Le professeur d’histoire de Conflans-Sainte-Honorine est absolument innocent. La militante laïque Céline Pina revient sur l’attentat survenu hier. Et esquisse des pistes d’actions crédibles que le gouvernement devrait mettre en oeuvre, pour que les paroles de sévérité présidentielles ne soient pas une énième indignation hypocrite.


 

Il était professeur. D’histoire. Sa tête a été retrouvée, non loin du collège où il enseignait, posée sur l’asphalte. Décapitée. Dans une mise en scène barbare digne de Daesh, l’auteur, un jeune Tchétchène de 18 ans a diffusé cette photo sur les réseaux sociaux avec un commentaire explicite : « J’ai exécuté un de ces chiens de l’enfer qui a osé rabaisser Muhammad. » L’admonestation est adressée au chef des infidèles, Emmanuel Macron et est revendiquée au nom d’Allah, le tout miséricordieux.
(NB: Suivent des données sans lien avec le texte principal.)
(* ===== verification/CoordinationProtocol.v ===== *)
(** * The protocol of coordinated loads

    The specification of what the coordinators of all processes do to the two keys
    of a load, as a step relation on what the server holds, which the runs of the
    scripts refine (ProviderStore.v); its invariant, that a completed marker and a
    result belong to one owner; the histories of a server that runs the scripts
    themselves, in which only the holder of the lease publishes; and what a backend
    of commands promises a coordinator ([CoordinationStore]), which the synchronous
    provider keeps over any client that runs its scripts on the server. *)

From stdpp Require Import gmap relations.
From S2P Require Import Prelude Python Leader LeaseRecord Utf8 EnvelopeFormat EnvelopeCodec.
From S2P Require Import RedisScripts RedisProvider CoordinationScripts CacheCore SyncCache.
From S2P Require Import RedisCoordination.
Open Scope py_scope.
Open Scope Z_scope.

(** ** Markers *)

Lemma active_not_completed t t' : active_marker_of t <> completion_marker_of t'.
Proof. done. Qed.

Lemma completion_marker_inj t t' : completion_marker_of t = completion_marker_of t' -> t = t'.
Proof. apply app_inv_head. Qed.

Lemma active_marker_inj t t' : active_marker_of t = active_marker_of t' -> t = t'.
Proof. apply app_inv_head. Qed.

Lemma split_once_join s a b : split_once s = Some (a, b) -> s = a ++ 58 :: b.
Proof.
  revert a b. induction s as [|c s IH]; intros a b; [done|]. cbn.
  destruct (Z.eqb_spec c 58) as [->|]; [by intros [= <- <-]|].
  destruct (split_once s) as [[x y]|]; [|done]. intros [= <- <-]. by rewrite (IH x y).
Qed.

(** A marker that parses is the one its owner wrote. *)
Lemma parse_marker_completed marker t :
  parse_marker marker = Returned (Completed, t) -> marker = completion_marker_of t.
Proof.
  unfold parse_marker. intros (text & Ht%oget_returned & H)%obind_returned.
  unfold ascii_decode in Ht. destruct (is_ascii marker); [|done]. injection Ht as ->.
  apply obind_returned in H as ([state token] & Hs%oget_returned & H).
  apply obind_returned in H as (st & Hst & H).
  apply split_once_join in Hs as ->. case_bool_decide as Ha; [|case_bool_decide as Hc; [|done]].
  - injection Hst as <-. destruct (validate_owner_token _) as [|e]; [|destruct e]; done.
  - destruct (validate_owner_token _) as [|e]; [|destruct e; done].
    injection H as -> ->. by rewrite Hc.
Qed.

(** ** The protocol *)

(** The abstract view of what coordinators do to the server, that the scripts
    implement: one owner takes the lease, its publication completes it; a failed owner, or the server when the time has
    come, deletes a key; other keys are none of the load's business. *)
Inductive coordination_event : Type :=
| Acquires (token : pystr)
| Publishes (token : pystr) (result : pybytes)
| Deletes (key : pystr)
| Elsewhere (key : pystr).

Section Protocol.
Context {V : Type} (lease_key result_key : pystr).
(** [reads result token value]: the result, read for the token's owner, is the
    value.  [loaded]: the values that loaders of the key return. *)
Variables (reads : pybytes -> pystr -> V -> Prop) (loaded : V -> Prop).
Abbreviation server_keys := (gmap pystr redis_entry).

Definition honest (token : pystr) (result : pybytes) : Prop :=
  forall v, reads result token v -> loaded v.

Inductive coordination_step : coordination_event -> relation server_keys :=
| step_acquires m token ttl :
    m !! lease_key = None ->
    coordination_step (Acquires token) m (<[lease_key := StringValue (active_marker_of token) ttl]> m)
| step_publishes m token result ttl :
    is_string m lease_key (active_marker_of token) -> honest token result ->
    coordination_step (Publishes token result) m
      (<[lease_key := StringValue (completion_marker_of token) ttl]>
        (<[result_key := StringValue result ttl]> m))
| step_deletes m k : coordination_step (Deletes k) m (delete k m)
| step_elsewhere m k e :
    k <> lease_key -> k <> result_key -> coordination_step (Elsewhere k) m (<[k := e]> m).

(** Runs of the protocol, with their events in order. *)
Inductive coordination_run : list coordination_event -> relation server_keys :=
| run_nil m : coordination_run [] m m
| run_snoc es e m1 m2 m3 :
    coordination_run es m1 m2 -> coordination_step e m2 m3 -> coordination_run (es ++ [e]) m1 m3.

Definition leads_to (m m' : server_keys) : Prop := exists es, coordination_run es m m'.

Lemma run_app es1 es2 m1 m2 m3 :
  coordination_run es1 m1 m2 -> coordination_run es2 m2 m3 -> coordination_run (es1 ++ es2) m1 m3.
Proof.
  intros H1 H2. revert m1 es1 H1. induction H2 as [|es e m2 m3 m4 _ IH Hs]; intros m1 es1 H1.
  - by rewrite app_nil_r.
  - rewrite app_assoc. econstructor; eauto.
Qed.

#[export] Instance leads_to_preorder : PreOrder leads_to.
Proof.
  split; [intros m; exists []; constructor|].
  intros m1 m2 m3 [es1 H1] [es2 H2]. exists (es1 ++ es2). by eapply run_app.
Qed.

Lemma step_leads e m m' : coordination_step e m m' -> leads_to m m'.
Proof. intros H. exists [e]. apply (run_snoc [] e m m m'); [constructor|done]. Qed.

(** A completed load and its result belong together. *)
Definition coherent (m : server_keys) : Prop :=
  forall token result, is_string m lease_key (completion_marker_of token) ->
    is_string m result_key result -> honest token result.

Hypothesis keys_differ : lease_key <> result_key.

Lemma is_string_insert_eq (m : server_keys) k v v' ttl :
  is_string (<[k := StringValue v ttl]> m) k v' <-> v' = v.
Proof. unfold is_string. rewrite lookup_insert_eq. split; [by intros [? [= -> _]]|intros ->; eauto]. Qed.

Lemma is_string_insert_ne (m : server_keys) k k' e v :
  k <> k' -> is_string (<[k := e]> m) k' v <-> is_string m k' v.
Proof. intros H. unfold is_string. by rewrite lookup_insert_ne. Qed.
Lemma ends_locked {S A} (l : lens W S) (f : S -> A * S) : ends_well (locked l f).
Proof. intros w. unfold locked. by destruct (f (lget l w)). Qed.

Lemma ends_raise_if c e : e <> FuelExhausted -> ends_well (W := W) (raise_if c e).
Proof. intros H. destruct c; [by apply ends_raise|apply ends_ret]. Qed.

Lemma ends_try_except {A} (m : M W A) handle :
  ends_well m -> (forall e h, e <> FuelExhausted -> handle e = Some h -> ends_well h) ->
  ends_well (try_except m handle).
Proof.
  intros Hm Hh w. unfold try_except. specialize (Hm w). destruct (m w) as [[a|e] w']; cbn in *; [done|].
  assert (e <> FuelExhausted) as He by congruence.
  assert (forall r, r = match handle e with Some h => h w' | None => (Raised e, w') end ->
    fst r <> Raised FuelExhausted) as Hd.
  { intros r ->. destruct (handle e) eqn:E; [by eapply Hh|cbn; congruence]. }
  destruct e; try (by apply Hd); done.
Qed.
End EndsWell.

#[export] Hint Resolve ends_ret ends_raise ends_pure ends_bind ends_locked ends_raise_if
  ends_try_except : bluetape.

(** ** The provider's commands end when the client's do *)

Lemma validate_key_ends k : validate_key k <> Raised FuelExhausted.
Proof. destruct k; cbn; repeat case_match; done. Qed.
Lemma validate_value_ends v : validate_value v <> Raised FuelExhausted.
Proof. by destruct v. Qed.
Lemma ttl_milliseconds_ends ttl : ttl_milliseconds ttl <> Raised FuelExhausted.
Proof.
  unfold ttl_milliseconds, number_is_finite, ceil_thousand, to_float, fceil.
  repeat case_match; simplify_eq; done.
Qed.
Lemma size_limit_ends v n : validate_size_limit v n <> Raised FuelExhausted.
Proof. destruct v; cbn; repeat case_match; done. Qed.
Lemma deleted_ends r op : deleted r op <> Raised FuelExhausted.
Proof. unfold deleted. repeat case_match; done. Qed.
Lemma snapshot_part_ends a b c n op : snapshot_part a b c n op <> Raised FuelExhausted.
Proof. unfold snapshot_part. repeat case_match; done. Qed.
Lemma parse_snapshot_ends r n m : parse_coordination_snapshot r n m <> Raised FuelExhausted.
Proof.
  unfold parse_coordination_snapshot. repeat case_match; try done;
    intros [= ->]; by eapply snapshot_part_ends.
Qed.

Section Actions.
Context {W : Type} (c : redis_client W).

Record client_ends : Prop := {
  ce_set_nx k v ms : ends_well (rc_set_nx c k v ms);
  ce_eval script ks args : ends_well (rc_eval c script ks args);
}.

Hypothesis cends : client_ends.

Lemma set_action_ends k v ttl : ends_well (set_if_absent_action c k v ttl).
Proof.
  apply ends_bind; [apply ends_pure, validate_key_ends|intros k'].
  apply ends_bind; [apply ends_pure, validate_value_ends|intros v'].
  apply ends_bind; [apply ends_pure, ttl_milliseconds_ends|intros ms].
  apply ends_bind; [apply (ce_set_nx cends)|intros r]. repeat case_match; done.
Qed.

Lemma delete_action_ends k v : ends_well (delete_if_value_action c k v).
Proof.
  apply ends_bind; [apply ends_pure, validate_key_ends|intros k'].
  apply ends_bind; [apply ends_pure, validate_value_ends|intros v'].
  apply ends_bind; [apply (ce_eval cends)|intros r]. apply ends_pure, deleted_ends.
Qed.

Lemma snapshot_action_ends k1 k2 n1 n2 : ends_well (snapshot_action c k1 k2 n1 n2).
Proof.
  do 2 (apply ends_bind; [apply ends_pure, validate_key_ends|intros ?]).
  apply ends_bind; [by apply ends_raise_if|intros _].
  do 2 (apply ends_bind; [apply ends_pure, size_limit_ends|intros ?]).
  apply ends_bind; [apply (ce_eval cends)|intros r]. apply ends_pure, parse_snapshot_ends.
Qed.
Montrer ces dessins en classe est pertinent

Quel crime avait donc pu commettre ce professeur pour avoir une fin aussi atroce ? Aucun. Il a été tué par pure idéologie. Lui est absolument innocent. En effet, montrer des caricatures de Charlie dans le cadre d’un cours sur la liberté d’expression, pour l’illustrer, est plus que pertinent, c’est primordial et indispensable. Ce devrait être une obligation que de faire le tour des établissements scolaires pour expliquer cette affaire et en faire un support pour illustrer à quel point cette liberté est une des bases de notre civilisation. Après un tel meurtre gratuit, comment supporter la cohorte des « oui, mais… », des « il l’avait un peu cherché » repris comme à chaque attentat, alors que s’alignent nos morts et que les islamistes en ajoutent à la liste tellement régulièrement que l’on a le sentiment qu’ils ont la maîtrise du calendrier. Comment supporter les protestations hypocrites de tous ceux qui ont laissé menacer de viol, de meurtre et d’égorgement la jeune Mila, déjà cible de la même violence et de la même idéologie ?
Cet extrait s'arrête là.